Wall-time efficiency reinforces the story further. GRU training runs complete in roughly 57 hours on an NVIDIA A100. Plain TrXL takes 77 hours (reduced from 110 with PyTorch 2’s model compilation). Adding observation reconstruction pushes TrXL to 80 hours. GRU is not just more effective in the endless tasks — it gets there faster in real time as well, making it the dominant choice on every practical axis.


Why Does Transformer-XL Underperform? Five Hypotheses Tested

The authors do not simply report the gap and move on — they systematically investigate five possible explanations for TrXL’s surprising weakness in the endless setting.

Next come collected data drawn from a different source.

(** * Al-Qur'an reader: the client-side data and state layer

    A shallow embedding of the three modules that hold state
    ([src/modules/storage.js], [src/modules/auth.js], [src/modules/api.js])
    and the properties of them that the specification states.

    Conventions of the embedding.
    - [localStorage] is one record with a field per key the application
      uses.  A field is [None] when the key is absent.  Values are kept in
      their decoded form: [JSON.parse (JSON.stringify v)] is [v] for every
      value the typed fields can hold, and the storage is ideal (a write
      never exceeds a quota), so the [catch] branches of the generic
      [setItem]/[getItem]/[removeItem] wrappers are not reachable.
    - [Date.now ()] is an explicit argument [now : Z] (milliseconds) of every
      operation that reads the clock.
    - a JavaScript [throw] is the left injection of a state-and-error monad;
      the storage written before the throw is kept, as in JavaScript.
    - object literals with a fixed shape are records; objects used as
      dictionaries are [gmap string _]. *)

From Stdlib Require Import ZArith String Ascii List Bool Lia Sorted DecimalString.
From stdpp Require Import base option list gmap strings sorting.

Local Open Scope Z_scope.

(** ** JavaScript values shared by the modules *)

Module Js.

(** [new Error (message)] *)
Record Error : Type := mkError { message : string }.

#[global] Instance Error_eq_dec : EqDecision Error.
Proof. solve_decision. Defined.

(** A computation over a state [S] that returns an [A] or throws. *)
Definition M (S A : Type) : Type := S -> (Error + A) * S.

Definition ret {S A} (a : A) : M S A := fun s => (inr a, s).

Definition throw {S A} (e : Error) : M S A := fun s => (inl e, s).

Definition bind {S A B} (m : M S A) (k : A -> M S B) : M S B :=
  fun s => match m s with
           | (inl e, s') => (inl e, s')
           | (inr a, s') => k a s'
           end.

Definition get {S} : M S S := fun s => (inr s, s).

Definition modify {S} (f : S -> S) : M S unit := fun s => (inr tt, f s).

(** [try { m } catch (error) { h error }] *)
Definition try_catch {S A} (m : M S A) (h : Error -> M S A) : M S A :=
  fun s => match m s with
           | (inl e, s') => h e s'
           | (inr a, s') => (inr a, s')
           end.

(** Truthiness of a string: only the empty string is falsy. *)
Definition truthy_str (s : string) : bool :=
  match s with EmptyString => false | String _ _ => true end.

(** Truthiness of an optional property holding a string:
    [undefined] and [""] are falsy. *)
Definition truthy_opt_str (o : option string) : bool :=
  match o with Some s => truthy_str s | None => false end.

(** Truthiness of an optional property holding an object or an array:
    only [undefined] is falsy. *)
Definition truthy_opt {A} (o : option A) : bool :=
  match o with Some _ => true | None => false end.

End Js.

Declare Scope js_scope.
Delimit Scope js_scope with js.
Notation "x <- m ;; k" := (Js.bind m (fun x => k))
  (at level 100, m at next level, right associativity) : js_scope.
Notation "m ;;; k" := (Js.bind m (fun _ => k))
  (at level 100, right associativity) : js_scope.

Import Js.
Local Open Scope js_scope.

(** ** Strings as [auth.js] uses them

    A string is its sequence of code units; the embedding covers the code
    units below 256 (Latin-1). *)

Module JsString.

Definition code (c : ascii) : Z := Z.of_nat (nat_of_ascii c).

(** [String.prototype.toLowerCase] on one code unit: A-Z, and the Latin-1
    capitals U+00C0..U+00DE without the multiplication sign U+00D7. *)
Definition lower_char (c : ascii) : ascii :=
  let n := code c in
  if ((65 <=? n) && (n <=? 90))
     || ((192 <=? n) && (n <=? 222) && negb (n =? 215))
  then ascii_of_nat (Z.to_nat (n + 32)) else c.

Fixpoint toLowerCase (s : string) : string :=
  match s with
  | EmptyString => EmptyString
  | String c s' => String (lower_char c) (toLowerCase s')
  end.

(** White space and line terminators below 256: TAB, LF, VT, FF, CR, SP
    and NBSP. *)
Definition is_space (c : ascii) : bool :=
  let n := code c in
  ((9 <=? n) && (n <=? 13)) || (n =? 32) || (n =? 160).

Fixpoint trimStart (s : string) : string :=
  match s with
  | EmptyString => EmptyString
  | String c s' => if is_space c then trimStart s' else s
  end.

(** [trimEnd]: a space is dropped when everything after it is dropped. *)
Fixpoint trimEnd (s : string) : string :=
  match s with
  | EmptyString => EmptyString
  | String c s' =>
      match trimEnd s' with
      | EmptyString => if is_space c then EmptyString else String c EmptyString
      | t => String c t
      end
  end.

(** [String.prototype.trim] *)
Definition trim (s : string) : string := trimEnd (trimStart s).

(** [ToInt32]: wrap to the signed 32-bit range. *)
Definition to_int32 (z : Z) : Z := (z + 2 ^ 31) mod 2 ^ 32 - 2 ^ 31.

(** [Number.prototype.toString] of an integer, radix 10. *)
Definition toString (z : Z) : string := NilZero.string_of_int (Z.to_int z).

(** [String.prototype.includes (sub)]: [sub] occurs somewhere in [s]. *)
Fixpoint includes (s sub : string) : bool :=
  if String.prefix sub s then true
  else match s with
       | EmptyString => false
       | String _ s' => includes s' sub
       end.

(** [s.substring (0, n)] for an integer [n]: a negative [n] counts as 0. *)
Definition substring0 (s : string) (n : Z) : string :=
  String.substring 0 (Z.to_nat n) s.

End JsString.

(** ** The persisted data (spec section 3) *)

(** A chapter summary as the controller passes it to [addBookmark ('surat', _)]
    and [addHistory]: the fields those two functions read. *)
Record SuratData : Type := mkSuratData {
  sd_nomor : Z;
  sd_nama : string;
  sd_namaLatin : string;
  sd_jumlahAyat : Z;
  sd_tempatTurun : string
}.

(** The fields [addBookmark ('ayat', _)] reads. *)
Record AyatData : Type := mkAyatData {
  ad_suratId : Z;
  ad_suratNama : string;
  ad_nomorAyat : Z;
  ad_teksArab : string;
  ad_teksIndonesia : string
}.

Record SuratBookmark : Type := mkSuratBookmark {
  sb_nomor : Z;
  sb_nama : string;
  sb_namaLatin : string;
  sb_jumlahAyat : Z;
  sb_tempatTurun : string;
  sb_timestamp : Z
}.

Record AyatBookmark : Type := mkAyatBookmark {
  ab_suratId : Z;
  ab_suratNama : string;
  ab_nomorAyat : Z;
  ab_teksArab : string;
  ab_teksIndonesia : string;
  ab_timestamp : Z
}.

(** [{ surat: [...], ayat: [...] }] *)
Record Bookmarks : Type := mkBookmarks {
  surat : list SuratBookmark;
  ayat : list AyatBookmark
}.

This section of the paper is one of the more honest pieces of empirical analysis in recent DRL literature.

Hypothesis 1: Insufficient Model Capacity

TrXL has 2.8 million parameters versus GRU’s 4.05 million. Could TrXL simply be too small? The authors run experiments varying the number of layers (2, 3, 4), embedding dimension (256, 384, 512), and window length (256, 384, 512). None of these adjustments close the gap. Crucially, even a GRU scaled down to 384 dimensions (2.7 million parameters) still outperforms all TrXL configurations. Capacity is not the issue.

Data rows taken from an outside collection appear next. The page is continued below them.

(** X19: a column without a length that the MySQL driver maps to VARCHAR
    gets the length 255; the PostgreSQL driver gives a STRING column
    without a length no length at all. *)
Theorem default_length_of_a_varchar_column
    (Base_mapDataType : Obj -> Completion string)
    (name : string) (spec : Obj) (options : option Obj)
    (constraint : string) :
  truthy (get "length" spec) = false ->
  (Mysql.mapDataType Base_mapDataType spec = Returned "VARCHAR" ->
   Mysql.createColumnConstraint spec options = Returned constraint ->
   Mysql.createColumnDef Base_mapDataType name spec options
   = Returned (name ++ " VARCHAR (255) " ++ constraint))
  /\ (strict_eq_str (get "type" spec) data_type.STRING = true ->
      truthy (get "autoIncrement" spec) = false ->
      Pg.createColumnConstraint spec options = Returned constraint ->
      Pg.createColumnDef Base_mapDataType name spec options
      = Returned ((dq ++ name ++ dq) ++ " VARCHAR  " ++ constraint)).
Proof.
  intro Hlen. split.
  - intros Hmap Hc.
    assert (Hty : negb (strict_eq_str (get "type" spec) data_type.TEXT)
                  && negb (strict_eq_str (get "type" spec) data_type.BLOB)
                  = true).
    { unfold Mysql.mapDataType in Hmap.
      destruct (strict_eq_str (get "type" spec) data_type.TEXT).
      - repeat match type of Hmap with
               | (if ?b then _ else _) = _ => destruct b
               end; discriminate.
      - destruct (strict_eq_str (get "type" spec) data_type.DATE_TIME);
          [discriminate |].
        destruct (strict_eq_str (get "type" spec) data_type.BLOB);
          [| reflexivity].
        repeat match type of Hmap with
               | (if ?b then _ else _) = _ => destruct b
               end; discriminate. }
    unfold Mysql.createColumnDef. rewrite Hmap. cbn [cbind].
    rewrite Hty, Hlen, Hc. reflexivity.
  - intros Hstr Hauto Hc.
    unfold Pg.createColumnDef, Pg.mapDataType.
    rewrite Hauto, Hstr, Hlen, Hc. reflexivity.
Qed.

Hypothesis 2: Weak Learning Signal

Adding observation reconstruction raises TrXL’s mean command count from 16 to about 25. Adding a ground truth estimation head — which feeds the environment’s true next-target position as an auxiliary label — pushes it to 36. These improvements confirm the model has unused capacity that better learning signals can unlock, but they also confirm that TrXL’s practical effectiveness remains bounded well below GRU even with enriched gradients.

Hypothesis 3: Missing Temporal Context in the Initial Query

The first TrXL layer’s query is constructed from the current timestep alone, with no temporal history. Subsequent layers benefit from attending to the memory window’s aggregated output, so they already have a richer temporal signal. Adding absolute positional encoding directly to the first query raises performance modestly (to about 18 commands on average), suggesting the initial query impoverishment is a real factor but not the dominant one.

Hypothesis 4: Off-Policy Contamination from Cached Hidden States

PPO is an on-policy algorithm that reuses data for a small number of epochs. The cached hidden states stored in TrXL’s episodic memory are computed under the policy parameters that were active when they were generated — but by the second or third PPO epoch over the same batch, those parameters have changed. This off-policy mismatch grows worse as episodes get longer, exactly the scenario that the endless tasks create. The authors flag this as a meaningful open problem: stale hidden states may be corrupting gradients in ways that GRU’s recurrent state-passing naturally avoids.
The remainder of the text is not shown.